▸ **Exercise requirements**:
From the top of the records below down to the line containing "(** Lines 53-67.", reproduce every line exactly.

[Source data — start]

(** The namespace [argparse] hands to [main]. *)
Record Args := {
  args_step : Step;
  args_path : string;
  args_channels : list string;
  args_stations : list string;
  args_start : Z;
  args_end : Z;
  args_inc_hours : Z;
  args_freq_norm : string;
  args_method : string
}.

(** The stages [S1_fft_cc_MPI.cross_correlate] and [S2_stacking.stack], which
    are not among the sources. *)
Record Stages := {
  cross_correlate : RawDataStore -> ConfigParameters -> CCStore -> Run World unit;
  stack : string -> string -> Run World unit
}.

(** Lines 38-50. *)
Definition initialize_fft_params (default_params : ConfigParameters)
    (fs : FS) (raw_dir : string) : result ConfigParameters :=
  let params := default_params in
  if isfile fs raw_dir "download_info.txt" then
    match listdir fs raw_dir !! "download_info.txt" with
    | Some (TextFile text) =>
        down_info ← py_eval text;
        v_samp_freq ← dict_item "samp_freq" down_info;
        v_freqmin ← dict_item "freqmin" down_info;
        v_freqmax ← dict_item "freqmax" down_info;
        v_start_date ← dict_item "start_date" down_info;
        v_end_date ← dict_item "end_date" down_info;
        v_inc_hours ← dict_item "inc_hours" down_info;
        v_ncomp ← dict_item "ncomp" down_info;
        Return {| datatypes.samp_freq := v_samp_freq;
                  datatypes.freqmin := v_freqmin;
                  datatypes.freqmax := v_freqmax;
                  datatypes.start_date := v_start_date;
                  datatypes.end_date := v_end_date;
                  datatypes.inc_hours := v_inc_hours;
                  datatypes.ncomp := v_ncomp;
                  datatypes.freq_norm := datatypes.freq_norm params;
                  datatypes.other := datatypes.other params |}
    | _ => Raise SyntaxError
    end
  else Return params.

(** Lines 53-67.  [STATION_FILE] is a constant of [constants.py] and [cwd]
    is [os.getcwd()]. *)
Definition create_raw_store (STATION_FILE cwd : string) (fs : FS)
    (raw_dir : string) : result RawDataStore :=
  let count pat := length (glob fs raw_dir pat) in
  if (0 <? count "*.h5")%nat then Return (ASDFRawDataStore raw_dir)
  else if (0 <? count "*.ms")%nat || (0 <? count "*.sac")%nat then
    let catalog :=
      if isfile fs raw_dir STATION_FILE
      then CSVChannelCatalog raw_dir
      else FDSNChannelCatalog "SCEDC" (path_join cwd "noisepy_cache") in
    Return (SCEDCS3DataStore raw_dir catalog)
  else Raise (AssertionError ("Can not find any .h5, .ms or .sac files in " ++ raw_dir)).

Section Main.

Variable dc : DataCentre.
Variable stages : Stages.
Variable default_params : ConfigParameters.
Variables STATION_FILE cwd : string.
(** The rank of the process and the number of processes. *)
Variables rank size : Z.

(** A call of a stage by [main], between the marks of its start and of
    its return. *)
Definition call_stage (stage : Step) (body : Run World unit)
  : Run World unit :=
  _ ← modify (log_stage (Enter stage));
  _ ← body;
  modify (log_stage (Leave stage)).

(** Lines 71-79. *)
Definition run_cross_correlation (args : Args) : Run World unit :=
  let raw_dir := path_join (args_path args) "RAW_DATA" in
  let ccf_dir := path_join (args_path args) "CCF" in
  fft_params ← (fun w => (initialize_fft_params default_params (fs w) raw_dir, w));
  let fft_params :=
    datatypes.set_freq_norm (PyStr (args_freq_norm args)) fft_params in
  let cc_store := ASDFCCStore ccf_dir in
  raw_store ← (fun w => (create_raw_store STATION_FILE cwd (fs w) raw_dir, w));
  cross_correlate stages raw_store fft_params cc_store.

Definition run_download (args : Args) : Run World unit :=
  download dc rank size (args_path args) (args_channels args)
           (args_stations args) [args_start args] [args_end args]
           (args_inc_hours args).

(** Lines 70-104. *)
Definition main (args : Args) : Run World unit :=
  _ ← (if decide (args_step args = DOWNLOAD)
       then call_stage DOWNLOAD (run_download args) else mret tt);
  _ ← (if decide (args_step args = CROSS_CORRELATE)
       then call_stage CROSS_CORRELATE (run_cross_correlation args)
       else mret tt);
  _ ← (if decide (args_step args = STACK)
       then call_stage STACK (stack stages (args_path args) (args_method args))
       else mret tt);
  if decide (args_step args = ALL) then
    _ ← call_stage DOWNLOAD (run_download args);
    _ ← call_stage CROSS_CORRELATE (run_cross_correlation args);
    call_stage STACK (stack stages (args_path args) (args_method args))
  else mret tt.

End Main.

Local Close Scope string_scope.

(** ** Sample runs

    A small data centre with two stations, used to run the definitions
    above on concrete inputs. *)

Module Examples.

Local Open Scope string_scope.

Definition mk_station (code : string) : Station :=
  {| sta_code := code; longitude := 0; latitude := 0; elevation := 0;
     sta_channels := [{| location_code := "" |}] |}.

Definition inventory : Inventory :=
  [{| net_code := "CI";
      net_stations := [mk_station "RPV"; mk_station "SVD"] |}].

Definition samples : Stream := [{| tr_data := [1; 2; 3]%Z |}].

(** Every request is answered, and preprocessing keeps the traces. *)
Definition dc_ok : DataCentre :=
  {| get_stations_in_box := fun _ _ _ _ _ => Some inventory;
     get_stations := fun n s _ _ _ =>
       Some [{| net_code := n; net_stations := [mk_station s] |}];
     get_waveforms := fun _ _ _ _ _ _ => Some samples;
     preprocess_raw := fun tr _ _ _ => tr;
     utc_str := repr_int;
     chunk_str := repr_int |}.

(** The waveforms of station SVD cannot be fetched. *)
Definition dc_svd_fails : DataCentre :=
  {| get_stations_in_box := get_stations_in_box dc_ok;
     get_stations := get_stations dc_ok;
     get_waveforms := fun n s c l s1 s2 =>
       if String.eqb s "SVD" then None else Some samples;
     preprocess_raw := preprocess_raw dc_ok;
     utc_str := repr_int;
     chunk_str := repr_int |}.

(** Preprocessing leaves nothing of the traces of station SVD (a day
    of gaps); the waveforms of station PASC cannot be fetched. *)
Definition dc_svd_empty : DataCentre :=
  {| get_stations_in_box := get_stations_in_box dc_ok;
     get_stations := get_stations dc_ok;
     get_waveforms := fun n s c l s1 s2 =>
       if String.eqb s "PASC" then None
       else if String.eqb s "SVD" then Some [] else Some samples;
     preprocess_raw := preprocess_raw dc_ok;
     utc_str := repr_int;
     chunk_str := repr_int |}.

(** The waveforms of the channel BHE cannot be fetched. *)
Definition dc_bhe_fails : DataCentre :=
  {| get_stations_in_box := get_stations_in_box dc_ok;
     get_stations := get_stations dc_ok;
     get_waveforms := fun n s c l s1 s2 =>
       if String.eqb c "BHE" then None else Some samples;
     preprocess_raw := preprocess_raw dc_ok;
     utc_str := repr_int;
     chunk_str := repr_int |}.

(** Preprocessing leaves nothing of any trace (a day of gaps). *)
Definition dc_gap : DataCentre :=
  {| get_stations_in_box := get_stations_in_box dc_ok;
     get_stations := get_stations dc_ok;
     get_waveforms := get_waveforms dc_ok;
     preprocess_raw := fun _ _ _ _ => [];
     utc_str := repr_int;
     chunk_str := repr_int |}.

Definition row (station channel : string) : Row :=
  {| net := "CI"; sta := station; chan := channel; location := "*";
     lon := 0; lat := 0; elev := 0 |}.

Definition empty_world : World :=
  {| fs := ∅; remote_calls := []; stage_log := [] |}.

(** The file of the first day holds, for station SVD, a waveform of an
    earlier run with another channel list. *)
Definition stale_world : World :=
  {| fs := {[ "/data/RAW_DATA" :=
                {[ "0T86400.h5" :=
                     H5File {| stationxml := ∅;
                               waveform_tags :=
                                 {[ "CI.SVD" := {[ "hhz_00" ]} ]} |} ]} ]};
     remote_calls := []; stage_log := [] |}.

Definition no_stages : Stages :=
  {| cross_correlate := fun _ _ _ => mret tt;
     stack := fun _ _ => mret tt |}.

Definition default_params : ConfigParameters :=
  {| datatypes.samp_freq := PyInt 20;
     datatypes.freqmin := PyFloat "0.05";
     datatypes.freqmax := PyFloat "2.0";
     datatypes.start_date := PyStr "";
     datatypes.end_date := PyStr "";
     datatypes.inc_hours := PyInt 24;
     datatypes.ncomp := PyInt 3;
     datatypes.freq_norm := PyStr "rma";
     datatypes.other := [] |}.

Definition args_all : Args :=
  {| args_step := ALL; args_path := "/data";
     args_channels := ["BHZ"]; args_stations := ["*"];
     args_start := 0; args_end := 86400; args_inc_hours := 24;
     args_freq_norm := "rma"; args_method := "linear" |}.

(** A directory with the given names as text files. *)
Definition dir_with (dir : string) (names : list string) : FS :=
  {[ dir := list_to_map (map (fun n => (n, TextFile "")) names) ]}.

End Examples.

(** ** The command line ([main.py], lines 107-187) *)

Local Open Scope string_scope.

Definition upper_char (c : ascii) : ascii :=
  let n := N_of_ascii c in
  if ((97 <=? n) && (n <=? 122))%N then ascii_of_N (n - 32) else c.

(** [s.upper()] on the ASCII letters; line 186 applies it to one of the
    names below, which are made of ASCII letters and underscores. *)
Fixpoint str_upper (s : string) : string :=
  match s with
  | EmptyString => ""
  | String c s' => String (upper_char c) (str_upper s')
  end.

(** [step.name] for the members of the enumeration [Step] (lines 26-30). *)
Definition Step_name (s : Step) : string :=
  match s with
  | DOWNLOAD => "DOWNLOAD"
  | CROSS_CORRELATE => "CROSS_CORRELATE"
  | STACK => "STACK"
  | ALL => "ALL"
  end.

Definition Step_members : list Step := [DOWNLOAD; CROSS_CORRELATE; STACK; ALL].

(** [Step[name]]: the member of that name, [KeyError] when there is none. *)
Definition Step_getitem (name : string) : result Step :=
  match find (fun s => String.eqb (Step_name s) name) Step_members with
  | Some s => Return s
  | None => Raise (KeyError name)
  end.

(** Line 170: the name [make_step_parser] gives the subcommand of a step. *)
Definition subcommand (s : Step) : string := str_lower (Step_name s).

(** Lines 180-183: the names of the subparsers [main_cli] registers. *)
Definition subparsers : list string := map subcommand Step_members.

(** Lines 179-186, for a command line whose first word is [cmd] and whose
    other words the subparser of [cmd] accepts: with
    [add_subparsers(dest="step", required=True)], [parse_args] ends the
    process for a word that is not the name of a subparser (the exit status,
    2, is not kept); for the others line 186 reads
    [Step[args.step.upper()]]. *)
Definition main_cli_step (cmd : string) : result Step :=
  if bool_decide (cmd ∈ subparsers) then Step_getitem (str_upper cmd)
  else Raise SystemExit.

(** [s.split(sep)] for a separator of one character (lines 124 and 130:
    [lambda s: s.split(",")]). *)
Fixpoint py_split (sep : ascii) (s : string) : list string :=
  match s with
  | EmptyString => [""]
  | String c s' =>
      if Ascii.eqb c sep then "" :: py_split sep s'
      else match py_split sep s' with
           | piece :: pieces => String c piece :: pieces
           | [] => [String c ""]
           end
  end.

[Source data — finish]

▸ **Task response**:
(** The namespace [argparse] hands to [main]. *)
Record Args := {
  args_step : Step;
  args_path : string;
  args_channels : list string;
  args_stations : list string;
  args_start : Z;
  args_end : Z;
  args_inc_hours : Z;
  args_freq_norm : string;
  args_method : string
}.

(** The stages [S1_fft_cc_MPI.cross_correlate] and [S2_stacking.stack], which
    are not among the sources. *)
Record Stages := {
  cross_correlate : RawDataStore -> ConfigParameters -> CCStore -> Run World unit;
  stack : string -> string -> Run World unit
}.

(** Lines 38-50. *)
Definition initialize_fft_params (default_params : ConfigParameters)
    (fs : FS) (raw_dir : string) : result ConfigParameters :=
  let params := default_params in
  if isfile fs raw_dir "download_info.txt" then
    match listdir fs raw_dir !! "download_info.txt" with
    | Some (TextFile text) =>
        down_info ← py_eval text;
        v_samp_freq ← dict_item "samp_freq" down_info;
        v_freqmin ← dict_item "freqmin" down_info;
        v_freqmax ← dict_item "freqmax" down_info;
        v_start_date ← dict_item "start_date" down_info;
        v_end_date ← dict_item "end_date" down_info;
        v_inc_hours ← dict_item "inc_hours" down_info;
        v_ncomp ← dict_item "ncomp" down_info;
        Return {| datatypes.samp_freq := v_samp_freq;
                  datatypes.freqmin := v_freqmin;
                  datatypes.freqmax := v_freqmax;
                  datatypes.start_date := v_start_date;
                  datatypes.end_date := v_end_date;
                  datatypes.inc_hours := v_inc_hours;
                  datatypes.ncomp := v_ncomp;
                  datatypes.freq_norm := datatypes.freq_norm params;
                  datatypes.other := datatypes.other params |}
    | _ => Raise SyntaxError
    end
  else Return params.

(** Lines 53-67.  [STATION_FILE] is a constant of [constants.py] and [cwd]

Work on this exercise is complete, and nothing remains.